No fewer than four stocks from the Mag 7 club report next week: GOOG on Monday, MSFT and META on Wednesday, and finally, AMZN on Thursday. If that’s not enough, we also have the October jobs report on Friday, all leading right into the Nov 5 election and the FOMC meeting on Nov 6.
As always, there’s no guarantee the market will make any dramatic moves. This past week, for example, was surprisingly calm, with realized volatility barely hitting 10%—and it wouldn’t be the first time we brace for action only to see none.

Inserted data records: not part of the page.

(** The calls of [PlexClient] the handler makes.  The three setters
    answer with a boolean: the client turns its request errors into
    [False]. *)
Record PlexClient (E : Type) := {
  get_media_info : string -> M E (option MediaInfo);
  refresh_metadata : string -> E -> E * bool;
  set_active_session_subtitle : string -> string -> E -> E * bool;
  set_subtitle_stream : string -> string -> E -> E * bool
}.
Arguments get_media_info {E} _.
Arguments refresh_metadata {E} _.
Arguments set_active_session_subtitle {E} _.
Arguments set_subtitle_stream {E} _.

(** What the handler reads of the decoded payload. *)
Record payload := {
  event : option string;
  metadata_ratingKey : option string
}.

(** The response dict, by its ["status"]. *)
Inductive body :=
| StatusError (message : string)
| StatusIgnored (ev : option string)
| StatusSuccess (subtitle lang provider_name : string) (upgraded : bool)
| StatusNotFound (message : string).

Definition default_stream_warning : string :=
  "Failed to set subtitle stream, will be available on next play".

Section Handler.
Context {E : Type}.
Variable settings : Settings.
Variable collab : Collaborators E.
Variable providers : list (BaseProvider E).
Variable plex : PlexClient E.
(** [json.loads], [None] on a decode error. *)
Variable json_loads : string -> option payload.

(** A call of a boolean Plex setter, recorded. *)
Definition plex_call (ev : World.event) (call : E -> E * bool)
  : M (world E) bool :=
  (let* _ := modify (emit ev) in
   external (fun e => let '(e', b) := call e in (e', Ret b)))%eff.

(** The function under the decorator of [_try_set_session_subtitle]. *)
Definition set_session_subtitle_once (rating_key language_code : string)
  : M (world E) bool :=
  (let* ok := plex_call (EvSetSession rating_key language_code)
                        (set_active_session_subtitle plex rating_key language_code) in
   if negb ok then
     raise {| exn_cls := Exception;
              exn_msg := "Failed to set subtitle " +:+ language_code
                         +:+ " for " +:+ rating_key |}
   else ret true)%eff.

Definition _try_set_session_subtitle (rating_key language_code : string)
  : M (world E) bool :=
  Retry.sync_wrapper sleep MAX_SESSION_RETRIES BASE_RETRY_WAIT_SECONDS
    [Exception] None (set_session_subtitle_once rating_key language_code).

Definition _try_set_session_subtitle_with_retry (rating_key language_code : string)
  : M (world E) bool :=
  try_except (_try_set_session_subtitle rating_key language_code)
             (fun _ => ret false).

Yet, VIX closing at 20 on a Friday is not exactly routine, especially given that over the last 24 months, 67% of Fridays have seen implied volatility drop—that’s compared to the usual 55% drop on any given weekday.
But sitting above 20? That’s happened only three times in 2024. The first, unsurprisingly, was in early August on NFP day, right before the infamous VIX spike to 66.6.

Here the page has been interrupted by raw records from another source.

(** X8. Retrying stops at the first attempt that fulfils before its
    timer: when attempt [k] is the first such on a webhook, its slot in
    the result list of the loop is [{success: true, serverName}], with
    no error, and, the embed being built, exactly the attempts 1 to [k]
    are made on it. (When [EmbedBuilder] throws, none is.) *)
Theorem first_success_stops_retries cfg (builder : Announcement -> option string)
    announcement sendTo (target k : nat) :
  (target < length (WEBHOOK_URLS cfg))%nat ->
  (1 <= k <= 3)%nat ->
  succeedsAt (sendTo target) k = true ->
  (forall j, (1 <= j < k)%nat -> succeedsAt (sendTo target) j = false) ->
  let tries :=
    triesOn target
      (attemptsMade (postToDiscord cfg builder announcement sendTo)) in
  (builder announcement = None -> tries = seq 1 k)
  /\ (builder announcement ≠ None -> tries = [])
  /\ ps_results (deliver cfg sendTo) !! target
     = Some {| success := true; serverName := serverNameOf cfg target;
               error := None |}.
Proof.
  intros Htarget Hk Hok Hbefore tries. subst tries.
  assert (attemptsRun (sendTo target) (seq 1 3) = seq 1 k
          /\ existsb (succeedsAt (sendTo target)) (seq 1 3) = true) as [Hrun Hsome].
  { cbn [seq attemptsRun existsb].
    destruct k as [|[|[|[|k]]]]; try lia.
    - by rewrite Hok.
    - rewrite (Hbefore 1%nat), Hok by lia. done.
    - rewrite (Hbefore 1%nat), (Hbefore 2%nat), Hok by lia. done. }
  split_and!.
  - intros Hbuilt. rewrite postToDiscord_built by done.
    cbn [postEmbed attemptsMade]. by rewrite deliver_tries, decide_True.
  - intros Hrej. destruct (builder announcement) as [message|] eqn:Hb; [|done].
    by rewrite (postToDiscord_rejected _ _ _ _ message).
  - rewrite deliver_results_lookup by done. unfold outcomeOf. by rewrite Hsome.
Qed.

Lemma first_success_stops_retries_witness :
  (1 < length (WEBHOOK_URLS twoWebhooks))%nat
  /\ titleCheck noticeA = None
  /\ triesOn 1 (attemptsMade (postToDiscord twoWebhooks titleCheck noticeA secondTry))
     = [1; 2]%nat
  /\ ps_results (deliver twoWebhooks secondTry) !! 1%nat
     = Some {| success := true; serverName := "Server 2"; error := None |}.
Proof.
  assert (1 < length (WEBHOOK_URLS twoWebhooks))%nat as Htarget by (simpl; lia).
  assert (titleCheck noticeA = None) as Hbuilt by reflexivity.
  split; [exact Htarget|]. split; [exact Hbuilt|].
  destruct (first_success_stops_retries twoWebhooks titleCheck noticeA secondTry
              1 2 Htarget) as (Htries & _ & Hslot).
  - lia.
  - reflexivity.
  - intros j Hj. assert (j = 1%nat) as -> by lia. reflexivity.
  - split; [by apply Htries|exact Hslot].
Defined.

End DispatcherTiming.

(** ** Cycles in sequence: what the store and the clock of backups keep *)

Section CycleFacts.
Import NoticeEmbed.

Lemma store_after_cycle cfg env w :
  exists news,
    store (runCycle cfg env w).1 = store w ++ news
    /\ forall r, r ∈ news ->
         exists i ann,
           (i, ann) ∈ dispatchesOf (runCycle cfg env w).2
           /\ discordSuccess cfg env i ann = true
           /\ r = postedRecordOf env i ann.
Proof.
  destruct (file_shape w) as [[text Hw]|Hw].
  { exists []. destruct (cycle_without_feed cfg env w) as (_ & -> & _).
    - left. intros H. by destruct (H text).
    - rewrite app_nil_r. split; [done|]. by intros r ?%elem_of_nil. }
  destruct (feed env) as [message|anns] eqn:Hfeed.
  { exists []. destruct (cycle_without_feed cfg env w) as (_ & -> & _); [eauto|].
    rewrite app_nil_r. split; [done|]. by intros r ?%elem_of_nil. }
  destruct (cycle_summary cfg env w anns Hw Hfeed) as (Hdisp & Hst & _).
  exists (newRecords cfg env (knownIds w) anns). split; [done|].
  intros r (i & ann & -> & Hl & Hid & Hok)%elem_of_newRecords.
  exists i, ann. split_and!; [|done|done].
  rewrite Hdisp. by apply elem_of_toProcess.
Qed.

Lemma store_prefix_cycle cfg env w :
  store w `prefix_of` store (runCycle cfg env w).1.
Proof.
  destruct (store_after_cycle cfg env w) as (news & -> & _).
  by apply prefix_app_r.
Qed.

Lemma store_prefix_cycles cfg envs w :
  store w `prefix_of` store (runCycles cfg envs w).
Proof.
  revert w. induction envs as [|env rest IH]; intros w; [done|].
  cbn [runCycles]. etrans; [apply (store_prefix_cycle cfg env)|apply IH].
Qed.

Lemma discordSuccess_elim cfg env i ann :
  discordSuccess cfg env i ann = true ->
  settledAt (postToDiscord cfg (embedError env) ann (send env i)) < 30000
  /\ exists results,
       settles (postToDiscord cfg (embedError env) ann (send env i)) = inr results
       /\ exists outcome, outcome ∈ results /\ success outcome = true.
Proof.
  unfold discordSuccess, racePosting. intros H.
  destruct (Z.ltb_spec (settledAt (postToDiscord cfg (embedError env) ann (send env i))) 30000)
    as [Hlt|Hge]; [|done].
  split; [done|].
  destruct (settles (postToDiscord cfg (embedError env) ann (send env i))) as [m|results]; [done|].
  exists results. split; [done|].
  apply existsb_exists in H as (outcome & Hin & Hok).
  exists outcome. split; [by apply list_elem_of_In|done].
Qed.

Lemma holdsRecords_file (w w' : World) :
  holdsRecords w -> db_file w' = db_file (loadWorld w) -> holdsRecords w'.
Proof.
  intros Hw Hfile text. rewrite Hfile. unfold loadWorld.
  destruct (db_file w) as [[raw|v]|] eqn:E; simpl; rewrite ?E; try done.
  rewrite <- E. apply Hw.
Qed.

Yes, we may sound a bit like CNBC trying to spook everyone (Halloween’s coming up, after all, so bear with us).
In all seriousness, though, if you’re not slowing down now from a trading perspective, when will you? If last week wasn’t a signal to trim risks, Friday’s VIX spike should serve as a good reminder: the next ten days may not be kind to anyone who’s slightly overleveraged.
But let’s set the dramatics aside and get back to data. For context, let’s start with a simple statistic and examine the cumulative distribution of weekly returns in the SPX over the past five years.

Absolute weekly returns exceed 2% only about one-third of the time. But what happens when the VIX closes above 20 on a Friday? Looking at the past five years, a VIX spike above 20 on a Friday doesn’t strongly predict whether the following week will be positive or negative; the return profile remains fairly balanced, with a slight upside bias.
What it does indicate, however, is that there will be action. In fact, up or down, weekly returns exceed 2% a remarkable 67% of the time in the 45 instances since October 2019 where the VIX closed above 20 on a Friday. That’s starting to look statistically significant. With this week’s packed calendar, it’s fair to expect another move of around ±2%.
We may get our first hint right at Monday’s open. Early Saturday, reports emerged that Israel had responded to Iran by striking military targets, including some in Tehran. While official reports mention only minor damage, and it doesn’t appear Iran is ready to escalate, the market’s Monday reaction could set the tone for the rest of the week.
Now, before diving into long straddles on Monday just because you read it in a (highly suspect) options newsletter, remember that markets are often fairly efficient. With the VIX at 20, turning a profit from long volatility is tougher than ever—you’ll need a tidal wave of movement to justify the premium already baked in.
If anything, our advice from last week still stands: take some risk off, calmly and in an orderly fashion, as they love to say on CNBC when markets dip a mere 2% without any real drama (no hedge fund implosions, banks going under, or exchanges vanishing overnight).
Lean back, reduce exposure where it makes sense, and enjoy the show for a few days.
In other news
We briefly touched on Tesla’s earnings in Thursday’s note. You’d think the results were stellar, given the stock seemed to go on autopilot, reaching new heights at Thursday’s open. But once again, it’s all about perspective. They missed revenue—not by a landslide, but a miss is still a miss.
The stock’s rally seems to hinge on Elon’s latest promise: that next year will be "absolutely stunning," with a projected sales volume growth of 20-30%. Now, we’re far from being automotive experts—we don’t even own a car, let alone a driver’s license—but we really can’t quite wrap our heads around that target. Let’s assume, for argument’s sake, that Tesla does sell 20-30% more in 2025. Which market shares are they set to absorb?
And if they don’t hit that mark? It’s anyone’s guess where the stock will land. Needless to say, the volatility in Tesla isn’t set to calm down anytime soon.
Thank you for staying with us through the end. As usual, here are a couple of interesting reads from last week:
The FT is running a fantastic series, The Titans of Wall Street, spotlighting the secretive firms that have come to dominate trading. This week’s feature on Susquehanna is a must-read.
And it turns out the big whale betting on a Trump victory in the next election is... French? We’re a bit skeptical. The number of French investors with the liquidity to wager a casual $45 million on such a tight outcome is rather limited. Still, it’s an intriguing story worth exploring.
That’s it for us this week! Wishing you a wonderful week ahead and happy trading (in calm and orderly fashion).